When I did start writing again, these experiences affected how I viewed my process. Specifically, a question repeated within the street photography community encouraged me to reconsider my poem-writing mindset. The question was: “Are you a fisher or a hunter?” A fisher is someone who finds a location with an interesting composition, who then waits for a person or group of people to enter the scene and become the emotional subject(s). A hunter, on the other hand, is someone who seeks out the emotional subject wherever it may be—moving from place to place in the belief that one is more likely to get that perfect shot if one takes a more active role in creating it.
There are pros and cons to both. The former builds patience and the fine-tuning of details, but it can also leave the photographer empty-handed if no one decides to walk by or if no emotion is captured by the camera when they do. The latter builds confidence in finding details at a moment’s notice and developing a variety of perspectives, but it can also cause a photographer to miss a good shot out of a desire to move on to the next location as quickly as possible.

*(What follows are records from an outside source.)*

(** C9, as the code has it. A package [P] that declares a dependency [g]
    carried by no package of the run makes nothing raise:
    [_get_available_packages] never returns [P], [P] is never
    dispatched, and a run that returns does so through the branch taken
    when no package is available. The run does return, within as many
    iterations as there are packages, when every dispatched worker
    returns, every package finds an agent and the batch size is
    positive. *)
Theorem missing_dependency_never_dispatched
        (fuel : nat) (t : CodingTeam) (P : package) (g : string) :
  fresh t ->
  In P (work_packages t) ->
  In g (get_dependencies P) ->
  ~ In g (map package_id (work_packages t)) ->
  (forall c, ~ In g c -> ~ In P (available_from c (work_packages t)))
  /\ ~ In P (_get_available_packages
               (team_of (execute_work_packages w fuel t)))
  /\ ~ In P (dispatched_of (log (team_of (execute_work_packages w fuel t))))
  /\ (forall t', execute_work_packages w fuel t = Returned t' ->
                 exists ids, In (LogBlocked ids) (log t'))
  /\ (always_returns w ->
      routable (agents t) (work_packages t) ->
      (1 <= batch_processing_size t)%Z ->
      exists t' ids,
        execute_work_packages w (List.length (work_packages t)) t
        = Returned t'
        /\ In (LogBlocked ids) (log t')).
Proof.
  intros Hfresh HP Hg Hmiss.
  assert (HS : unsatisfiable (work_packages t) (fun s => s = g)).
  { intros p Hp Hid. exfalso. apply Hmiss. rewrite <- Hid. now apply in_map. }
  assert (Hnever : forall c, ~ In g c ->
                     ~ In P (available_from c (work_packages t))).
  { intros c Hc Hin. apply available_from_In in Hin as [_ [_ Hd]]. auto. }
  assert (Hblocked : forall n t',
            execute_work_packages w n t = Returned t' ->
            exists ids, In (LogBlocked ids) (log t')).
  { intros n t' Hrun. rewrite execute_work_packages_loop in Hrun.
    destruct (run_start_consistent t Hfresh) as [Hcons Hcnt].
    assert (Hc := execute_loop_consistent w n (run_start t) Hcons).
    assert (Hc1 := execute_loop_counted w n (run_start t) Hcnt).
    destruct (execute_loop w n (run_start t)) as [t1 | |] eqn:Hloop;
      try discriminate.
    injection Hrun as <-. cbn [team_of] in *.
    destruct Hc as [[Hcp Hok] [Hwp _]].
    cbn [run_start logger set_state work_packages] in Hwp.
    apply execute_loop_returned in Hloop as [[G _] | [t0 [-> _]]].
    - exfalso. apply Nat.ltb_ge in G. unfold counted in Hc1.
      assert (Hlt : (List.length (filter (done_ok (completed_packages t1))
                                         (work_packages t1))
                     < List.length (filter (fun _ => true)
                                           (work_packages t1)))%nat).
      { apply filter_length_lt with (x := P); auto.
        - now rewrite Hwp.
        - destruct (done_ok (completed_packages t1) P) eqn:E; [| reflexivity].
          exfalso. apply done_ok_spec in E as [_ E]. specialize (E g Hg).
          rewrite Hcp, Hwp in *.
          now apply (unsatisfiable_never_completed w HS Hok (s := g)). }
      rewrite (filter_all (fun _ => true)) in Hlt by reflexivity. lia.
    - eexists. cbn. apply in_or_app. left. apply in_or_app. right. now left. }
  destruct (execute_work_packages_consistent w fuel t Hfresh)
    as [[Hcp Hok] Hwp].
  assert (Hgn : ~ In g (completed_packages
                          (team_of (execute_work_packages w fuel t)))).
  { rewrite Hcp. rewrite Hwp in Hok.
    now apply (unsatisfiable_never_completed w HS Hok (s := g)). }
  split; [exact Hnever |]. split; [| split; [| split]].
  - unfold _get_available_packages. rewrite Hwp. now apply Hnever.
  - intros Hin. apply dispatched_of_In in Hin as [batch [Hb HPb]].
    rewrite Hwp in Hok.
    destruct (unsatisfiable_never_dispatched w HS Hok Hb HPb) as [_ Hd].
    now apply (Hd g).
  - apply Hblocked.
  - intros Hret Hr Hbs.
    destruct (execute_loop_terminates w Hret (List.length (work_packages t))
                (run_start t) Hr Hbs (iterations_left_le (run_start t)))
      as [t1 Hloop].
    assert (Hrun : execute_work_packages w (List.length (work_packages t)) t
                   = Returned (logger
                       (LogFinished (List.length (completed_packages t1))
                                    (List.length (work_packages t1))) t1)).
    { now rewrite execute_work_packages_loop, Hloop. }
    destruct (Hblocked _ _ Hrun) as [ids Hids]. eauto.
Qed.

End SchedulerClaims.

Section Isolation.

Variable w : worker.





End Isolation.

(** * The claims on sample runs *)

(** Scenario 1: the diamond with batch width 2 runs [A], then [B] and [C],
    then [D]. *)
Example diamond_log :
  log (team_of (execute_work_packages reliable 4 (team_with 2 diamond)))
  = [ LogExecuting 4;
      LogBatch [pk "A" []];
      LogCompleted "A" "fullstack_specialist";
      LogBatch [pk "B" ["A"]; pk "C" ["A"]];
      LogCompleted "B" "fullstack_specialist";
      LogCompleted "C" "fullstack_specialist";
      LogBatch [pk "D" ["B"; "C"]];
      LogCompleted "D" "fullstack_specialist";
      LogFinished 4 4 ].
Proof. reflexivity. Qed.

Lemma fresh_team_with (bs : Z) (pkgs : list package) : fresh (team_with bs pkgs).
Proof. split; reflexivity. Qed.

Lemma routable_team_agents (pkgs : list package) : routable team_agents pkgs.
Proof.
  intros p _. unfold _find_agent_for_package. cbv zeta.
  destruct (Py.mem (mapped_name (get_agent p)) team_agents); [discriminate |].
  repeat (destruct (any_type_in _ _); [discriminate |]). discriminate.
Qed.

Lemma dispatch_after_dependencies_witness :
  In "A" (completed_of [ LogExecuting 4; LogBatch [pk "A" []];
                         LogCompleted "A" "fullstack_specialist" ]).
Proof.
  apply (dispatch_after_dependencies reliable 4 (team_with 2 diamond)
           [ LogExecuting 4; LogBatch [pk "A" []];
             LogCompleted "A" "fullstack_specialist" ]
           [ LogCompleted "B" "fullstack_specialist";
             LogCompleted "C" "fullstack_specialist";
             LogBatch [pk "D" ["B"; "C"]];
             LogCompleted "D" "fullstack_specialist";
             LogFinished 4 4 ]
           [pk "B" ["A"]; pk "C" ["A"]] (pk "B" ["A"]) "A").
  - split; reflexivity.
  - reflexivity.
  - left. reflexivity.
  - left. reflexivity.
Defined.

(** C1 as stated fails: a package whose worker raised is selected again
    in the next iteration, so it is dispatched twice. *)
Lemma failed_package_redispatched :
  log (team_of (execute_work_packages flaky 2 (team_with 3 [pk "A" []])))
  = [ LogExecuting 1;
      LogBatch [pk "A" []]; LogFailed "A";
      LogBatch [pk "A" []]; LogCompleted "A" "fullstack_specialist";
      LogFinished 1 1 ]
  /\ dispatch_count "A"
       (log (team_of (execute_work_packages flaky 2 (team_with 3 [pk "A" []]))))
     = 2.
Proof. split; reflexivity. Qed.

Lemma completed_never_redispatched_witness :
  package_id (pk "D" ["B"; "C"]) <> "A"
  /\ In (pk "A" []) (_get_available_packages
                       (team_of (execute_work_packages flaky 1
                                   (team_with 2 [pk "A" []])))).
Proof.
  split.
  - apply (proj1 (completed_never_redispatched reliable 4
                    (team_with 2 diamond) (conj eq_refl eq_refl))
             [ LogExecuting 4; LogBatch [pk "A" []] ]
             [ LogBatch [pk "B" ["A"]; pk "C" ["A"]];
               LogCompleted "B" "fullstack_specialist";
               LogCompleted "C" "fullstack_specialist" ]
             [ LogCompleted "D" "fullstack_specialist"; LogFinished 4 4 ]
             "A" "fullstack_specialist" [pk "D" ["B"; "C"]]).
    + reflexivity.
    + left. reflexivity.
  - apply (proj2 (completed_never_redispatched flaky 1
                    (team_with 2 [pk "A" []]) (conj eq_refl eq_refl))
             [pk "A" []] (pk "A" [])).
    + vm_compute. tauto.
    + left. reflexivity.
    + vm_compute. tauto.
Defined.



(** C4 as stated fails: on one package without dependencies whose worker
    always raises, the loop never ends. *)
Lemma raising_worker_never_terminates :
  acyclic [pk "A" []]
  /\ (forall n a p, unreliable n a p <> NeverReturns)
  /\ forall fuel, exists t',
       execute_work_packages unreliable fuel (team_with 3 [pk "A" []])
       = OutOfFuel t'.
Proof.
  split; [| split].
  - exists (fun _ => 0). intros p d [<- | []] [].
  - discriminate.
  - intros fuel. rewrite execute_work_packages_loop.
    destruct (raising_workers_loop_forever unreliable fuel
                (run_start (team_with 3 [pk "A" []]))) as [t' Ht'].
    + reflexivity.
    + cbn. lia.
    + discriminate.
    + rewrite Ht'. eauto.
Qed.

(** The bound on the batch size is needed: with a batch size of zero the
    loop never ends even though every worker would return. *)
Example zero_batch_size_never_terminates :
  forall fuel, exists t',
    execute_work_packages reliable fuel (team_with 0 [pk "A" []])
    = OutOfFuel t'.
Proof.
  intros fuel. rewrite execute_work_packages_loop.
  destruct (zero_batch_size_loops_forever reliable fuel
              (run_start (team_with 0 [pk "A" []]))) as [t' Ht'].
  - reflexivity.
  - cbn. lia.
  - discriminate.
  - rewrite Ht'. eauto.
Qed.

Lemma acyclic_diamond : acyclic diamond /\ resolvable diamond.
Proof.
  split.
  - exists (fun id => if String.eqb id "A" then 0
                      else if String.eqb id "D" then 2 else 1).
    intros p d Hp Hd. cbn in Hp.
    repeat destruct Hp as [<- | Hp]; try contradiction; cbn in Hd;
      repeat destruct Hd as [<- | Hd]; try contradiction; cbn; lia.
  - intros p d Hp Hd. cbn in Hp.
    repeat destruct Hp as [<- | Hp]; try contradiction; cbn in Hd;
      repeat destruct Hd as [<- | Hd]; try contradiction; cbn; tauto.
Qed.

Lemma terminates_when_workers_return_witness :
  exists t',
    execute_work_packages reliable 4 (team_with 2 diamond) = Returned t'
    /\ In "D" (completed_packages t').
Proof.
  destruct (terminates_when_workers_return reliable (team_with 2 diamond))
    as [t' [Hrun Hall]].
  - apply fresh_team_with.
  - intros n a p. reflexivity.
  - apply routable_team_agents.
  - cbn. lia.
  - exists t'. split; [exact Hrun |].
    apply (Hall (proj1 acyclic_diamond) (proj2 acyclic_diamond)
                (pk "D" ["B"; "C"])).
    cbn. tauto.
Defined.

(** C5 as stated fails: a list with the cycle [X], [Y] is not rejected;
    the run starts, [A] is dispatched and completed, and the run ends
    with a report. *)
Lemma cyclic_graph_not_rejected :
  exists t',
    (forall ext objects,
        solve_problem reliable 3 ext objects
                      [pk "A" []; pk "X" ["Y"]; pk "Y" ["X"]] (new_team 3)
        = Report (generate_final_report ext objects
                    (team_of (execute_work_packages reliable 3
                                (team_with 3 [pk "A" []; pk "X" ["Y"];
                                              pk "Y" ["X"]]))))
                 t')
    /\ log t' = [ LogExecuting 3;
                  LogBatch [pk "A" []];
                  LogCompleted "A" "fullstack_specialist";
                  LogBlocked ["X"; "Y"];
                  LogFinished 1 3 ].
Proof. eexists. split; [intros ext objects |]; reflexivity. Qed.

This can apply to writing as well, especially poetry. Some poets are famous for letting their work stew for years before calling it complete (Elizabeth Bishop comes to mind). Others are seemingly able to start and finish multiple poems a week (browse a little of literary Twitter/X to see this in action). One type of poet has a tendency to wait for poems while the other seeks them out (and, again, there are pros and cons to both). For years, I’ve been a fisher rather than a hunter. I wait for weeks, sometimes months, for parts of poems to arrive before attempting to reel them in completely. What this has meant is that it’s difficult for me to sit down and try to write a poem in that moment. Basically, I’m the person who never volunteers to read at the end of a workshop because I’ve just spent the last hour’s worth of prompts pretending to scribble a response to each.
When I imagine a “hunter” poet, I imagine the kind of person who actually can produce writing in a workshop. Who can freewrite themselves into a first stanza, then a second, and then into a whole poem from there. Although I’m at a point in my artistic development (my career? my shtick? I’m never sure what to call it) where I don’t lose sleep over having to discard poems that don’t and won’t “work,” I still have fewer poems overall to select from than someone who begins and discards or finishes several consistently.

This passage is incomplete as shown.